Professor Iain McGregor, the Academic Director of the Lambert Initiative, gave the inaugural lecture for The Centre for Medical Cannabis yesterday.
Originally from Scotland, the Australia-based professor said the UK cannabis landscape has “echoes of where Australia was two or three years ago.”
Epilepsy opens politicians eyes
Indeed there are similarities in how Australian regulations were changed; intractable infant epilepsy was the condition that cannabis could ameliorate so patently that politicians had to listen. In the UK we had Billie Caldwell, Australia had Katelyn Lambert who suffered from Dravet syndrome.
While the law changed for UK medicinal cannabis on November 1st the number one issue remains patient access. The government has failed to meet its own deadline to release patient numbers at the end of March (something we indicated was likely at the time due to the proximity to Brexit). Anecdotally the numbers of patients with access can be counted on two hands. Looking at prescriptions written for medicinal cannabis in Canada, Germany and Israel we get a number of prescriptions per 1,000 people ranging from 2 to 9. For the UK population, this would translate to 150,000 to 600,000 prescriptions in the first year.
Australian Patient Accesss
Patient access to cannabis does not have to be a progressive issue. Professor MacGregor quoted a source from the centre-right Liberal party as telling him “Patients want it, the doctors want to prescribe it; so we should get the hell out the way.” If medicinal cannabis can maintain cross-party support, where is the bottleneck?
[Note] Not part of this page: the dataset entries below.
Definition MD5Transform (state block : list Z) : list Z :=
  in_ ::= le_words block;
  a ::= state.[0];
  b ::= state.[1];
  c ::= state.[2];
  d ::= state.[3];
  a ::= MD5STEP F1 a b c d (add32 (in_.[0]) 0xd76aa478) 7;
  d ::= MD5STEP F1 d a b c (add32 (in_.[1]) 0xe8c7b756) 12;
  c ::= MD5STEP F1 c d a b (add32 (in_.[2]) 0x242070db) 17;
  b ::= MD5STEP F1 b c d a (add32 (in_.[3]) 0xc1bdceee) 22;
  a ::= MD5STEP F1 a b c d (add32 (in_.[4]) 0xf57c0faf) 7;
  d ::= MD5STEP F1 d a b c (add32 (in_.[5]) 0x4787c62a) 12;
  c ::= MD5STEP F1 c d a b (add32 (in_.[6]) 0xa8304613) 17;
  b ::= MD5STEP F1 b c d a (add32 (in_.[7]) 0xfd469501) 22;
  a ::= MD5STEP F1 a b c d (add32 (in_.[8]) 0x698098d8) 7;
  d ::= MD5STEP F1 d a b c (add32 (in_.[9]) 0x8b44f7af) 12;
  c ::= MD5STEP F1 c d a b (add32 (in_.[10]) 0xffff5bb1) 17;
  b ::= MD5STEP F1 b c d a (add32 (in_.[11]) 0x895cd7be) 22;
  a ::= MD5STEP F1 a b c d (add32 (in_.[12]) 0x6b901122) 7;
  d ::= MD5STEP F1 d a b c (add32 (in_.[13]) 0xfd987193) 12;
  c ::= MD5STEP F1 c d a b (add32 (in_.[14]) 0xa679438e) 17;
  b ::= MD5STEP F1 b c d a (add32 (in_.[15]) 0x49b40821) 22;
  a ::= MD5STEP F2 a b c d (add32 (in_.[1]) 0xf61e2562) 5;
  d ::= MD5STEP F2 d a b c (add32 (in_.[6]) 0xc040b340) 9;
  c ::= MD5STEP F2 c d a b (add32 (in_.[11]) 0x265e5a51) 14;
  b ::= MD5STEP F2 b c d a (add32 (in_.[0]) 0xe9b6c7aa) 20;
  a ::= MD5STEP F2 a b c d (add32 (in_.[5]) 0xd62f105d) 5;
  d ::= MD5STEP F2 d a b c (add32 (in_.[10]) 0x02441453) 9;
  c ::= MD5STEP F2 c d a b (add32 (in_.[15]) 0xd8a1e681) 14;
  b ::= MD5STEP F2 b c d a (add32 (in_.[4]) 0xe7d3fbc8) 20;
  a ::= MD5STEP F2 a b c d (add32 (in_.[9]) 0x21e1cde6) 5;
  d ::= MD5STEP F2 d a b c (add32 (in_.[14]) 0xc33707d6) 9;
  c ::= MD5STEP F2 c d a b (add32 (in_.[3]) 0xf4d50d87) 14;
  b ::= MD5STEP F2 b c d a (add32 (in_.[8]) 0x455a14ed) 20;
  a ::= MD5STEP F2 a b c d (add32 (in_.[13]) 0xa9e3e905) 5;
  d ::= MD5STEP F2 d a b c (add32 (in_.[2]) 0xfcefa3f8) 9;
  c ::= MD5STEP F2 c d a b (add32 (in_.[7]) 0x676f02d9) 14;
  b ::= MD5STEP F2 b c d a (add32 (in_.[12]) 0x8d2a4c8a) 20;
  a ::= MD5STEP F3 a b c d (add32 (in_.[5]) 0xfffa3942) 4;
  d ::= MD5STEP F3 d a b c (add32 (in_.[8]) 0x8771f681) 11;
  c ::= MD5STEP F3 c d a b (add32 (in_.[11]) 0x6d9d6122) 16;
  b ::= MD5STEP F3 b c d a (add32 (in_.[14]) 0xfde5380c) 23;
  a ::= MD5STEP F3 a b c d (add32 (in_.[1]) 0xa4beea44) 4;
  d ::= MD5STEP F3 d a b c (add32 (in_.[4]) 0x4bdecfa9) 11;
  c ::= MD5STEP F3 c d a b (add32 (in_.[7]) 0xf6bb4b60) 16;
  b ::= MD5STEP F3 b c d a (add32 (in_.[10]) 0xbebfbc70) 23;
  a ::= MD5STEP F3 a b c d (add32 (in_.[13]) 0x289b7ec6) 4;
  d ::= MD5STEP F3 d a b c (add32 (in_.[0]) 0xeaa127fa) 11;
  c ::= MD5STEP F3 c d a b (add32 (in_.[3]) 0xd4ef3085) 16;
  b ::= MD5STEP F3 b c d a (add32 (in_.[6]) 0x04881d05) 23;
  a ::= MD5STEP F3 a b c d (add32 (in_.[9]) 0xd9d4d039) 4;
  d ::= MD5STEP F3 d a b c (add32 (in_.[12]) 0xe6db99e5) 11;
  c ::= MD5STEP F3 c d a b (add32 (in_.[15]) 0x1fa27cf8) 16;
  b ::= MD5STEP F3 b c d a (add32 (in_.[2]) 0xc4ac5665) 23;
  a ::= MD5STEP F4 a b c d (add32 (in_.[0]) 0xf4292244) 6;
  d ::= MD5STEP F4 d a b c (add32 (in_.[7]) 0x432aff97) 10;
  c ::= MD5STEP F4 c d a b (add32 (in_.[14]) 0xab9423a7) 15;
  b ::= MD5STEP F4 b c d a (add32 (in_.[5]) 0xfc93a039) 21;
  a ::= MD5STEP F4 a b c d (add32 (in_.[12]) 0x655b59c3) 6;
  d ::= MD5STEP F4 d a b c (add32 (in_.[3]) 0x8f0ccc92) 10;
  c ::= MD5STEP F4 c d a b (add32 (in_.[10]) 0xffeff47d) 15;
  b ::= MD5STEP F4 b c d a (add32 (in_.[1]) 0x85845dd1) 21;
  a ::= MD5STEP F4 a b c d (add32 (in_.[8]) 0x6fa87e4f) 6;
  d ::= MD5STEP F4 d a b c (add32 (in_.[15]) 0xfe2ce6e0) 10;
  c ::= MD5STEP F4 c d a b (add32 (in_.[6]) 0xa3014314) 15;
  b ::= MD5STEP F4 b c d a (add32 (in_.[13]) 0x4e0811a1) 21;
  a ::= MD5STEP F4 a b c d (add32 (in_.[4]) 0xf7537e82) 6;
  d ::= MD5STEP F4 d a b c (add32 (in_.[11]) 0xbd3af235) 10;
  c ::= MD5STEP F4 c d a b (add32 (in_.[2]) 0x2ad7d2bb) 15;
  b ::= MD5STEP F4 b c d a (add32 (in_.[9]) 0xeb86d391) 21;
  [add32 (state.[0]) a; add32 (state.[1]) b; add32 (state.[2]) c; add32 (state.[3]) d].

Definition PADDING : list Z := 128 :: replicate 63 0.

(** Init leaves the buffer as it was. *)
Definition MD5Init (ctx : MD5_CTX) : MD5_CTX :=
  {| count := 0;
     state := [0x67452301; 0xefcdab89; 0x98badcfe; 0x10325476];
     buffer := buffer ctx |}.

Definition MD5Update (ctx : MD5_CTX) (input : list Z) : MD5_CTX :=
  let len := Z.of_nat (length input) in
  let have := (count ctx ≫ 3) .& 63 in
  let need := 64 - have in
  let count' := add64 (count ctx) (shl64 len 3) in
  let '(st, buf, have, input) :=
    if need <=? len then
      let '(st, buf, have, input) :=
        if negb (have =? 0) then
          let buf := splice (buffer ctx) (Z.to_nat have) (take (Z.to_nat need) input) in
          (MD5Transform (state ctx) buf, buf, 0, drop (Z.to_nat need) input)
        else (state ctx, buffer ctx, have, input) in
      let '(st, input) :=
        while_ (length input)
          (fun '(_, input) => (MD5_BLOCK_LENGTH <=? length input)%nat)
          (fun '(st, input) => (MD5Transform st (take MD5_BLOCK_LENGTH input),
                                drop MD5_BLOCK_LENGTH input))
          (st, input) in
      (st, buf, have, input)
    else (state ctx, buffer ctx, have, input) in
  let buf := if negb (Z.of_nat (length input) =? 0)
             then splice buf (Z.to_nat have) input else buf in
  {| state := st; count := count'; buffer := buf |}.

Definition MD5Pad (ctx : MD5_CTX) : MD5_CTX :=
  let cnt := PUT_64BIT_LE (count ctx) in
  let padlen := 64 - ((count ctx ≫ 3) .& 63) in
  let padlen := if padlen <? 1 + 8 then padlen + 64 else padlen in
  let ctx := MD5Update ctx (take (Z.to_nat (padlen - 8)) PADDING) in
  MD5Update ctx cnt.

(** Final returns the digest and the context [explicit_bzero] leaves. *)
Definition MD5Final (ctx : MD5_CTX) : list Z * MD5_CTX :=
  let ctx := MD5Pad ctx in
  (flat_map (fun i => PUT_32BIT_LE ((state ctx).[i])) [0; 1; 2; 3],
   {| state := replicate 4 0; count := 0; buffer := replicate 64 0 |}).

(** ** The reference: RFC 1321 *)

Module RFC1321.
Definition F (x y z : Z) : Z := (x .& y) .| (not32 x .& z).
Definition G (x y z : Z) : Z := (x .& z) .| (y .& not32 z).
Definition H (x y z : Z) : Z := x .^ y .^ z.
Definition I (x y z : Z) : Z := y .^ (x .| not32 z).

(** T[i] = floor (2^32 * |sin i|), i = 1..64. *)
Definition T : list Z :=
[0xd76aa478; 0xe8c7b756; 0x242070db; 0xc1bdceee;
 0xf57c0faf; 0x4787c62a; 0xa8304613; 0xfd469501;
 0x698098d8; 0x8b44f7af; 0xffff5bb1; 0x895cd7be;
 0x6b901122; 0xfd987193; 0xa679438e; 0x49b40821;
 0xf61e2562; 0xc040b340; 0x265e5a51; 0xe9b6c7aa;
 0xd62f105d; 0x2441453; 0xd8a1e681; 0xe7d3fbc8;
 0x21e1cde6; 0xc33707d6; 0xf4d50d87; 0x455a14ed;
 0xa9e3e905; 0xfcefa3f8; 0x676f02d9; 0x8d2a4c8a;
 0xfffa3942; 0x8771f681; 0x6d9d6122; 0xfde5380c;
 0xa4beea44; 0x4bdecfa9; 0xf6bb4b60; 0xbebfbc70;
 0x289b7ec6; 0xeaa127fa; 0xd4ef3085; 0x4881d05;
 0xd9d4d039; 0xe6db99e5; 0x1fa27cf8; 0xc4ac5665;
 0xf4292244; 0x432aff97; 0xab9423a7; 0xfc93a039;
 0x655b59c3; 0x8f0ccc92; 0xffeff47d; 0x85845dd1;
 0x6fa87e4f; 0xfe2ce6e0; 0xa3014314; 0x4e0811a1;
 0xf7537e82; 0xbd3af235; 0x2ad7d2bb; 0xeb86d391].

(** Round of step [i], its message word and its rotation. *)
Definition fn (i : nat) : Z -> Z -> Z -> Z :=
  match (i / 16)%nat with 0%nat => F | 1%nat => G | 2%nat => H | _ => I end.
Definition k (i : nat) : nat :=
  match (i / 16)%nat with
  | 0%nat => i | 1%nat => (1 + 5 * i) mod 16 | 2%nat => (5 + 3 * i) mod 16
  | _ => (7 * i) mod 16
  end.
Definition s (i : nat) : Z :=
  nth (i mod 4) (nth (i / 16) [[7; 12; 17; 22]; [5; 9; 14; 20]; [4; 11; 16; 23];
                               [6; 10; 15; 21]] []) 0.

(** [a = b + ((a + f(b,c,d) + X[k] + T[i]) <<< s)], then the registers rotate. *)
Definition op (x : list Z) (f : Z -> Z -> Z -> Z) (k : nat) (t s a b c d : Z) : Z :=
  u32 (b + rol32 (u32 (a + f b c d + x.[Z.of_nat k] + t)) s).
Definition step (x : list Z) (st : Z * Z * Z * Z) (i : nat) : Z * Z * Z * Z :=
  let '(a, b, c, d) := st in
  (d, op x (fn i) (k i) (nth i T 0) (s i) a b c d, b, c).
The Australian model has three routes to access for patients via the Therapeutic Goods Administration (TGA) :
- Special Access Scheme
- Authorised Prescriber Scheme
- Clinical trials
The Special access is restrictive but aims to return a response within 2 days, the authorised prescriber
scheme has spawned a string of cannabis clinics, although critics point to the high costs of consultations ($300). This system has brought the number of approvals to around 5,000 although as many will be repeat approvals a closer estimate of the patient population, being served by the legal market, is probably half that figure. Considering the dire straights UK patients find themselves with the strict prescribing guidelines only expected to be updated in October “NICE [The National Institute for Health and Care Excellence] could copy and paste the TGA regulations ”
Moving beyond the Australian Model
Having the Australian system in place would not be the end goal, after all, there is a fierce campaign to improve patient access currently being debated there. After the lecture Ian related a typical ‘pyrrhic victory’ of the expensive Australian system, a young Iraq veteran from Queensland with PTSD won approval for cannabis treatment but with no insurers paying out nor the tens of thousands for treatment was unable to make use of it. Yet at this stage in the UK whereby patients with severe unmet clinical need are to be left in the lurch until October, with no guarantee what such guidelines will contain, we must advocate for increased patient access and total decriminalisation for medical users who are resorting to the black market (which based on survey data is 98% of medical cannabis users in Australia).
Of course, this is still very early in medicinal cannabis’ history and so Professor MacGregor is optimistic about the future, we have only tested 6 of 144 phytocannabinoids in clinical conditions, phenotypic screening may allow us to more quickly work out which of these have medicinal value and advances in biosynthesis may allow us to move beyond the plant in benefiting from cannabinoids.